The required result is each line of the entries below containing the string "interface".

Start of THE RECORDS

(** * notify: channel-based change notification for Go variables

    A shallow embedding of the packages [notify] (the [Aggregation] type
    with [Aggregate], [Choose], [Len] and [Updated]) and [notifyx] (the
    helpers [WaitForChange] and [DoWhenChanged]).

    Go values are modelled as follows.
    - A channel of type [chan struct{}] on which nobody ever sends is a
      one-shot signal: it is identified by the number the allocator gave it
      and it is either open or closed.  A receive from it is ready exactly
      when it has been closed.
    - A pointer [*Var[T]] is an address in a heap of cells.  Two interface
      values of type [UntypedVar] holding such pointers are equal exactly
      when the addresses are equal.
    - The map [map[UntypedVar]<-chan struct{}] is a [gmap] from addresses to
      channels.
    - The goroutine started by [Updated] is an entry in a pool of blocked
      goroutines which the scheduler may run once one of its select cases
      is ready.
    - A type parameter [T comparable] is a type with decidable equality:
      Go's [!=] is taken to be distinctness, which it is for every
      comparable type except at floating-point NaN.
    [Get], [Set], [Update], [Aggregate], [Choose] and [Len] run under the
    mutex of the object they work on, so they are atomic steps that
    interleave.  [Updated] holds the read lock only while it collects the
    channels of the registry; what it does afterwards is a second step. *)

From stdpp Require Import base option list gmap.
(** The body of the loop of [_applyMutationBonuses] for one item. *)
Definition applyItemBonuses (systemData : SystemData) (item : Item) : SystemData :=
  if negb (activeMutation item) then systemData
  else
    match statBonuses (item_system item) with
    | None => systemData
    | Some bonuses =>
        let level := mut_level (item_system item) in
        (* Apply carry capacity bonuses *)
        let systemData :=
          match bonusApplies (sb_carryCapacity bonuses) with
          | Some bonus =>
              let cc := carryCapacity systemData in
              let max :=
                if String.eqb (bonusType bonus) "flat"
                then cc_max cc + value bonus
                else if String.eqb (bonusType bonus) "percent"
                then (* Math.floor(max * (value / 100)), in exact arithmetic *)
                     cc_max cc + JS.floorDiv (cc_max cc * value bonus) 100
                else if isFormula bonus
                then cc_max cc + evalFormula (formula bonus) level
                else cc_max cc in
              set_carryCapacity {| cc_max := max; cc_current := cc_current cc;
                                   overburdened := overburdened cc |} systemData
          | None => systemData
          end in
        (* Apply movement speed bonuses *)
        let systemData :=
          match bonusApplies (sb_movementSpeed bonuses) with
          | Some bonus =>
              let current :=
                match movement systemData with
                | Some m => speedBonus m
                | None => 0
                end in
              let speed :=
                if String.eqb (bonusType bonus) "percent"
                then current + value bonus
                else if isFormula bonus
                then current + evalFormula (formula bonus) level
                else current in
              set_movement (Some {| speedBonus := speed |}) systemData
          | None => systemData
          end in
        (* Apply quickness bonuses *)
        match bonusApplies (sb_quickness bonuses) with
        | Some bonus =>
            let current :=
              match quickness systemData with
              | Some q => Data.bonus q
              | None => 0
              end in
            let quick :=
              if String.eqb (bonusType bonus) "flat"
              then current + value bonus
              else if isFormula bonus
              then current + evalFormula (formula bonus) level
              else current in
            set_quickness (Some {| Data.bonus := quick |}) systemData
        | None => systemData
        end
    end.

Definition _applyMutationBonuses (items : list Item) (systemData : SystemData)
  : SystemData :=
  foldl applyItemBonuses systemData items.


(** [_getMutationLevelForBodyPart]: the level of the first active mutation
    that tracks the part, [0] for a base body part. *)
Fixpoint _getMutationLevelForBodyPart (items : list Item) (bodyPartId : string) : Z :=
  match items with
  | [] => 0
  | item :: rest =>
      if activeMutation item
         && bool_decide (bodyPartId ∈ default [] (addedBodyParts (item_system item)))
      then (if mut_level (item_system item) =? 0 then 1 else mut_level (item_system item))
      else _getMutationLevelForBodyPart rest bodyPartId
  end.

Definition _calculateOffhandChance (items : list Item) (systemData : SystemData)
    (bodyPartId : string) : Z :=
  let mutationLevel := _getMutationLevelForBodyPart items bodyPartId in
  let baseChance := 7 + mutationLevel * 3 in
  let skillTier := JS.orZ (multiweaponFightingTier systemData) 0 in
  let skillBonus :=
    if skillTier <? 0 then 0
    else default 0 ([0; 20; 35; 50] !! Z.to_nat skillTier) in
  Z.min 100 (baseChance + skillBonus).
Lemma in_edge_tags G t :
  In t (tag_set (edge_attribute_values G "type")) <->
  exists e, In e (nx.edges G) /\ get "type" (snd e) = Some t.
Proof.
  unfold tag_set, edge_attribute_values.
  rewrite <- list_elem_of_In, elem_of_remove_dups, list_elem_of_In.
  apply (in_flat_option (fun e : string * string * attrs => get "type" (snd e))).
Qed.

Lemma edge_tags_inhabited G t :
  In t (tag_set (edge_attribute_values G "type")) -> edges_of_type G t <> [].
Proof.
  intros Ht E. apply in_edge_tags in Ht as (e & He & Et).
  assert (H : (0 < count_where (fun e => bool_decide (get "type" (snd e) = Some t))
                     (nx.edges G))%nat).
  { apply (ProfileFacts.count_where_pos _ _ e He). now apply bool_decide_eq_true. }
  unfold count_where in H. fold (edges_of_type G t) in H. rewrite E in H. simpl in H. lia.
Qed.

Lemma profile_edge_type_count G t :
  match profile_edge_type G t with
  | Some p => tp_count p
  | None => 0%nat
  end = length (edges_of_type G t).
Proof.
  unfold profile_edge_type.
  destruct (length (edges_of_type G t) =? 0)%nat eqn:E; [|reflexivity].
  now apply Nat.eqb_eq in E.
Qed.

Lemma last_type_some u v rows :
  In (u, v) (map fst rows) -> exists t, last_type u v rows = Some t.
Proof.
  induction rows as [|row rows IH] using rev_ind; [intros []|].
  rewrite map_app, in_app_iff, last_type_app. simpl. intros [H|[H|[]]].
  - destruct (String.eqb _ u && String.eqb _ v); [eexists; reflexivity | now apply IH].
  - rewrite H. simpl. rewrite !String.eqb_refl. eexists. reflexivity.
Qed.
(** * Dijkstra shortest paths of [src/dijkstra/index.ts]

    A shallow embedding of the classes [Vertex], [Edge] and [Graph] and of the
    demo input of the module, followed by the properties of the
    construction-time algorithm and of the two queries.

    The classes [Edge] and [Graph] are embedded twice.
    - In the module [IEEE] a [number] is a double-precision value of IEEE 754
      ([spec_float] of the Standard Library with precision 53 and maximal
      exponent 1024): a sum is rounded and overflows to an infinity, and the
      weight of an [Edge] is any number.  The conversion of a number to a
      string is a parameter of [printPathTo].
    - Outside that module a [number] is an integer or [Infinity], the weight
      of an [Edge] is an integer (possibly negative: the code never inspects
      its sign), a best distance is an integer or [Infinity], and arithmetic
      on integers is exact.
    The two agree on integer weights whose absolute values sum up to less
    than 2^52 ([exact_run]): there no sum and no difference that the
    algorithm forms is rounded.  The properties that state the value of a
    sum of weights are theorems about [IEEE], for such weights; the
    properties of the predecessor map at the end are theorems about [IEEE]
    for every weight and every queue.

    Modelling conventions.
    - [Map<string, _>] is a [gmap string _], [Set<string>] a [gset string].
    - [throw new Error(msg)] is the outcome [Throw msg]; a non-null assertion
      [e!] on an undefined value is the outcome [Undefined_deref]; a [while]
      loop is unrolled [fuel] times and yields [Diverge] when the budget is
      used up before the loop condition fails.
    - [priorityqueuejs] is an external package: the queue is an interface
      ([PriorityQueue]) with the documented contract of the package
      ([PriorityQueueLaws]), and every result holds for every implementation
      that meets the contract. *)

From stdpp Require Import gmap strings list fin_maps pretty.
From Stdlib Require Import SpecFloat.

Local Open Scope Z_scope.

(** ** Outcomes of effectful code *)

Inductive outcome (A : Type) : Type :=
| Ret (a : A)
| Throw (msg : string)
| Undefined_deref
| Diverge.
Arguments Ret {A} a.
Arguments Throw {A} msg.
Arguments Undefined_deref {A}.
Arguments Diverge {A}.

Global Instance outcome_bind : MBind outcome := λ A B k m,
  match m with
  | Ret a => k a
  | Throw msg => Throw msg
  | Undefined_deref => Undefined_deref
  | Diverge => Diverge
  end.

(** The non-null assertion operator [e!]. *)
Definition nonnull {A} (o : option A) : outcome A :=
  match o with
  | Some a => Ret a
  | None => Undefined_deref
  end.

(** [for (const x of xs) body]: a left fold that stops at the first failure. *)
Fixpoint for_of {A S} (body : S → A → outcome S) (xs : list A) (s : S) : outcome S :=
  match xs with
  | [] => Ret s
  | x :: xs' => s' ← body s x; for_of body xs' s'
  end.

End of THE RECORDS

_TASK ANSWER:_
    - A pointer [*Var[T]] is an address in a heap of cells.  Two interface
    - [priorityqueuejs] is an external package: the queue is an interface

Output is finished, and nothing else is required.